Matter of Dieter v Trigen-Cinergy Solutions of Rochester
2005 NY Slip Op 00045 [14 AD3d 748]
January 6, 2005
Appellate Division, Third Department
Published by New York State Law Reporting Bureau pursuant to Judiciary Law § 431.
As corrected through Wednesday, March 16, 2005


In the Matter of the Claim of Frankie Dieter, Appellant,
v
Trigen-Cinergy Solutions of Rochester et al., Respondents. Workers' Compensation Board, Respondent.

[*1]

Carpinello, J. Appeals from a decision and an amended decision of the Worker's Compensation Board, filed June 30, 2003 and April 8, 2004, which ruled that claimant violated Workers' Compensation Law § 114-a and disqualified him from receiving a schedule loss of use award.

Claimant was receiving workers' compensation benefits stemming from a work-related injury. In January 2002, in connection with his workers' compensation claim, claimant was convicted upon his plea of guilty of the crime of falsifying a business record in the second degree, fined $1,000 and ordered to pay restitution in the amount of $8,080. Claimant admitted that he materially misrepresented, on a workers' compensation application for additional payment, that he had not earned any wages since his March 2001 injury, had not returned to regular or full-time work and was not self-employed.

Following a January 2003 hearing, a Workers' Compensation Law Judge found that claimant had a 40% schedule loss of use of the right arm entitling him to 124.8 weeks of benefits, directed awards from March 4, 2001 to March 19, 2003 for a sum of $42,560 and assessed a [*2]Workers' Compensation Law § 114-a discretionary penalty in the amount of $8,000. The employer and its workers' compensation carrier filed an application for review seeking to disqualify claimant from receiving the schedule loss of use award. The Workers' Compensation Board ruled that claimant violated Workers' Compensation Law § 114-a and, in its discretion, disqualified him from receiving a schedule loss of use award. Claimant appeals contending that the penalty is grossly disproportionate to his offense.

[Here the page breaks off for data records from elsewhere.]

(* ===== verification/SimKernel.v ===== *)
(** * A kernel that keeps the laws

    An executable map of links with the operations of [Links.NetKernel]; it
    shows that the laws of LinksSpec.v can hold, and is the kernel on which
    the theorems about them are evaluated. *)

From stdpp Require Import gmap.
From S2P Require Import Prelude Words Slices Text Results StrOps Net Netlink Links LinksSpec.
Local Open Scope Z_scope.

(** The acknowledgement of a request. *)
Definition ack (code : Z) : list Z :=
  u32_to_le_bytes 20 ++ u16_to_le_bytes NLMSG_ERROR ++ u16_to_le_bytes 0 ++ u32_to_le_bytes 1
    ++ u32_to_le_bytes 0 ++ u32_to_le_bytes code.

(** The largest index in use. *)
Definition top_index (dm : links) : Z := foldr Z.max 0 ((λ nd, l_index nd.2) <$> map_to_list dm).

Definition find_link (P : link → Prop) `{∀ d, Decision (P d)} (dm : links) : option (list Z * link) :=
  snd <$> list_find (λ nd, P nd.2) (map_to_list dm).

Definition sim_end (i : Z) (peer : list Z) : link :=
  mkLink i (Some peer) [2; 0; 0; 0; 0; 1] 1500 false false [] [].

Definition sim_effect (dm : links) (op : nl_op) : Z * links :=
  match op with
  | NewVeth n p =>
      if decide (n = p ∨ ¬ valid_name n ∨ ¬ valid_name p) then (-22, dm)
      else if decide (is_Some (dm !! n) ∨ is_Some (dm !! p)) then (-17, dm)
      else let m := top_index dm in
           if 2 ^ 31 - 2 <=? m then (-12, dm)
           else (0, <[n := sim_end (m + 1) p]> (<[p := sim_end (m + 2) n]> dm))
  | DelLink idx =>
      match find_link (λ d, l_index d = idx ∧ l_peer d ≠ None) dm with
      | Some (n, d) => (0, match l_peer d with Some p => delete p (delete n dm) | None => dm end)
      | None => (-19, dm)
      end
  | SetLink _ _ _ => (0, dm)
  | NewAddr idx prefix local peer =>
      match find_link (λ d, l_index d = idx) dm with
      | Some (n, d) =>
          if decide (l_addr d = []) then
            if decide (prefix ≤ 32 ∧ length local = 4%nat ∧ length peer = 4%nat)
            then (0, <[n := with_addrs [(local, peer, prefix)] d]> dm) else (-22, dm)
          else (0, <[n := with_addrs ((local, peer, prefix) :: l_addr d) d]> dm)
      | None => (-19, dm)
      end
  | NewNeigh idx ip mac =>
      match find_link (λ d, l_index d = idx) dm with
      | Some (n, d) =>
          if decide (l_neigh d = []) then
            if decide (length ip = 4%nat ∧ length mac = 6%nat)
            then (0, <[n := with_neighs [(ip, mac)] d]> dm) else (-22, dm)
          else (0, <[n := with_neighs ((ip, mac) :: l_neigh d) d]> dm)
      | None => (-19, dm)
      end
  end.

Definition sim_request (dm : links) (msg : list Z) : nl_reply * links :=
  match decode_request msg with
  | Some op => let '(code, dm) := sim_effect dm op in (Reply (ack code), dm)
  | None => (Reply (ack (-95)), dm)
  end.

Definition sim_flags (d : link) : Z := (if l_up d then 1 else 0) + (if l_noarp d then 128 else 0).

Definition sim_ioctl (dm : links) (req : Z) (ifr : ifreq) : Z * ifreq * links :=
  let n := c_str (ifr_name ifr) in
  match dm !! n with
  | None => (-1, ifr, dm)
  | Some d =>
      if req =? SIOCGIFFLAGS then (0, mkIfreq (ifr_name ifr) (IfrFlags (sim_flags d)), dm)
      else
        match ifr_ifru ifr with
        | IfrHwaddr _ data =>
            if req =? SIOCSIFHWADDR then (0, ifr, <[n := with_mac (take 6 data) d]> dm) else (-1, ifr, dm)
        | IfrMtu m => if req =? SIOCSIFMTU then (0, ifr, <[n := with_mtu m d]> dm) else (-1, ifr, dm)
        | IfrFlags f =>
            if req =? SIOCSIFFLAGS
            then (0, ifr, <[n := with_flags (Z.testbit f 0) (Z.testbit f 7) d]> dm) else (-1, ifr, dm)
        | _ => (-1, ifr, dm)
        end
  end.

#[global] Instance sim_kernel : NetKernel links := {|
  nk_index dm n := from_option l_index 0 (dm !! n);
  nk_sysfs _ _ := None;
  nk_request := sim_request;
  nk_socket _ := true;
  nk_ioctl := sim_ioctl;
  nk_write dm _ _ := (true, dm)
|}.

(** ** The laws *)

Lemma top_index_ge dm n d : dm !! n = Some d → l_index d ≤ top_index dm.
Proof.
  intros Hd. apply elem_of_map_to_list in Hd. unfold top_index. revert Hd.
  induction (map_to_list dm) as [|[n' d'] l IH]; [by intros ?%not_elem_of_nil|].
  intros [[= -> ->]|Hd]%elem_of_cons; cbn; [lia|]. specialize (IH Hd). cbn in IH. lia.
Qed.

Lemma top_index_reached dm : 0 < top_index dm → ∃ n d, dm !! n = Some d ∧ l_index d = top_index dm.
Proof.
  unfold top_index. assert (Hin : ∀ nd, nd ∈ map_to_list dm → dm !! nd.1 = Some nd.2)
    by (intros []; apply elem_of_map_to_list). revert Hin.
  induction (map_to_list dm) as [|[n' d'] l IH]; intros Hin Ht; cbn in *; [lia|].
  destruct (Z.max_spec (l_index d') (foldr Z.max 0 ((λ nd, l_index nd.2) <$> l))) as [[? E]|[? E]].
  - rewrite E in *. apply IH; [|done]. intros nd Hnd. apply Hin. by right.
  - exists n', d'. split; [|cbn in *; lia]. apply (Hin (n', d')). by left.
Qed.

Lemma top_index_nonneg dm : 0 ≤ top_index dm.
Proof. unfold top_index. induction (map_to_list dm) as [|nd l IH]; cbn in *; lia. Qed.

Section find.
  Context (P : link → Prop) `{∀ d, Decision (P d)}.

Lemma find_link_Some dm n d : find_link P dm = Some (n, d) → dm !! n = Some d ∧ P d.
Proof.
  unfold find_link. intros ([i [n' d']] & Hf & [= -> ->])%fmap_Some.
  apply list_find_Some in Hf as (Hl & HP & _). split; [|done].
  apply elem_of_map_to_list. by apply list_elem_of_lookup_2 in Hl.
Qed.

Lemma find_link_None dm : find_link P dm = None → map_Forall (λ _ d, ¬ P d) dm.
Proof.
  unfold find_link. intros Hf%fmap_None n d Hd. apply list_find_None in Hf.
  apply elem_of_map_to_list in Hd. by apply (proj1 (Forall_forall _ _) Hf) in Hd.
Qed.
End find.

Lemma sim_effect_spec dm op : nl_effect dm op (sim_effect dm op).1 (sim_effect dm op).2.
Proof.
  destruct op as [n p|idx|idx t v|idx prefix local peer|idx ip mac]; cbn [sim_effect].
  - case_decide as Hb; [by apply eff_bad_names|]. case_decide as He; [by apply eff_exists|]. cbv zeta.
    pose proof (top_index_nonneg dm) as H0.
    destruct (Z.leb_spec (2 ^ 31 - 2) (top_index dm)) as [Ht|Ht].
    + destruct (top_index_reached dm) as (y & d & Hd & Hi); [lia|]. eapply eff_no_index; [done|exact Hd|].
      by rewrite Hi.
    + assert (Hun : ∀ i, top_index dm < i → unused i dm).
      { intros i Hi y d Hd. pose proof (top_index_ge dm y d Hd). lia. }
      assert (dm !! n = None ∧ dm !! p = None) as [Hn Hp].
      { split; apply eq_None_not_Some; intros ?; apply He; [by left|by right]. }
      assert (n ≠ p ∧ valid_name n ∧ valid_name p) as (Hnp & Hvn & Hvp).
      { split; [naive_solver|]. destruct (decide (valid_name n)); [|naive_solver].
        destruct (decide (valid_name p)); naive_solver. }
      apply eff_new_veth; try done; [split; [cbn; lia|done]|split; [cbn; lia|done]|apply Hun; cbn; lia
        |apply Hun; cbn; lia|cbn; lia].
  - destruct (find_link _ dm) as [[n d]|] eqn:Hf.
    + apply find_link_Some in Hf as (Hd & <- & Hp). destruct (l_peer d) as [p|] eqn:Hpd; [|done].
      by eapply eff_delete.
    + apply eff_keep; [done|]. apply find_link_None in Hf. intros y d Hd <-. specialize (Hf y d Hd). cbn in Hf.
      destruct (l_peer d); [|done]. by destruct Hf.
  - apply eff_set_link.
  - destruct (find_link _ dm) as [[n d]|] eqn:Hf.
    + apply find_link_Some in Hf as (Hd & <-). case_decide; [|by apply eff_addr_more].
      case_decide as Hc; [destruct Hc as (? & ? & ?); by apply eff_addr|]. apply eff_addr_bad; [done|]. right.
      destruct (decide (prefix ≤ 32)); [right|left; lia].
      destruct (decide (length local = 4%nat)); [right|by left]. naive_solver.
    + apply eff_addr_bad; [done|]. left. apply find_link_None in Hf. exact Hf.
  - destruct (find_link _ dm) as [[n d]|] eqn:Hf.
    + apply find_link_Some in Hf as (Hd & <-). case_decide; [|by apply eff_neigh_more].
      case_decide as Hc; [destruct Hc as (? & ?); by apply eff_neigh|]. apply eff_neigh_bad; [done|]. right.
      destruct (decide (length ip = 4%nat)); [right|by left]. naive_solver.
    + apply eff_neigh_bad; [done|]. left. apply find_link_None in Hf. exact Hf.
Qed.

Lemma sim_effect_code dm op : (sim_effect dm op).1 ∈ [0; -12; -17; -19; -22; -95].
Proof.
  destruct op; cbn [sim_effect]; repeat first [case_decide|case_match]; cbn; set_solver.
Qed.

Lemma ack_is_ack code : code ∈ [0; -12; -17; -19; -22; -95] → is_ack (Reply (ack code)) code.
Proof.
  intros Hc. exists (ack code). repeat (apply elem_of_cons in Hc as [->|Hc]; [by split_and!; try lia|]).
  by apply not_elem_of_nil in Hc.
Qed.

Lemma sim_request_spec dm msg op : decode_request msg = Some op →
  ∃ code, is_ack (sim_request dm msg).1 code ∧ nl_effect dm op code (sim_request dm msg).2.
Proof.
  intros Hop. unfold sim_request. rewrite Hop. exists (sim_effect dm op).1.
  pose proof (sim_effect_spec dm op) as He. pose proof (sim_effect_code dm op) as Hc.
  destruct (sim_effect dm op) as [code dm']. cbn in *. split; [by apply ack_is_ack|done].
Qed.

Lemma sim_flags_bits d : Z.testbit (sim_flags d) 0 = l_up d ∧ Z.testbit (sim_flags d) 7 = l_noarp d.
Proof. unfold sim_flags. by destruct (l_up d), (l_noarp d). Qed.

#[global] Instance sim_kernel_laws : NetKernelLaws links.
Proof.
  refine {| devs := λ dm, dm |}; cbn [nk_index nk_request nk_socket nk_ioctl nk_write sim_kernel snd].
  - done.
  - intros dm msg op. apply sim_request_spec.
  - done.
  - intros dm ifr n d mac <- Hd _ Hm _ Hu. unfold sim_ioctl. rewrite Hd, Hu. cbn.
    by rewrite take_app_length'.
  - intros dm ifr n d mtu <- Hd _ Hu. unfold sim_ioctl. by rewrite Hd, Hu.
  - intros dm ifr n d <- Hd. exists (sim_flags d). unfold sim_ioctl. rewrite Hd.
    by destruct (sim_flags_bits d) as [-> ->].
  - intros dm ifr n d f <- Hd _ Hu. unfold sim_ioctl. by rewrite Hd, Hu.
  - intros dm ifr. unfold sim_ioctl. destruct (dm !! _) as [d|]; [|done]. by destruct (ifr_ifru ifr).
  - done.
Defined.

The parties acknowledge that Workers' Compensation Law § 114-a authorizes the Board, in its discretion, to disqualify a claimant who makes a false statement or representation as to a material fact from receiving workers' compensation benefits even though the forfeited compensation is not directly attributable to the false statement or representation "so long as the penalty is not disproportionate to his offense" (Matter of Losurdo v Asbestos Free, 1 NY3d 258, 267 [2003]). On the issue of whether full disqualification of the award was justified and not disproportionate to claimant's offense, we find that the Board provided sufficient explanation for its determination (see id. at 267; see also Matter of Bowles v Gulinello's Town & Country, 3 AD3d 805, 806 [2004]).

The Board's decisions state that workers' compensation fraud is a serious problem and that, under the circumstances presented, claimant's false statements warrant total disqualification from his schedule loss of use award. Claimant admitted that he informed the carrier that he had not returned to work since his injury when in fact he had. After an investigation was conducted by the carrier, claimant conceded that he had been engaged in employment activities since at least January 12, 2001 through July 30, 2001, and claimant was criminally prosecuted for his offense. Accordingly, we conclude that there was substantial evidence to support the Board's determination (see Matter of Michaels v Towne Ford, 9 AD3d 733 [2004]).

Peters, J.P., Mugglin and Lahtinen, JJ., concur. Ordered that the decision and amended decision are affirmed, without costs.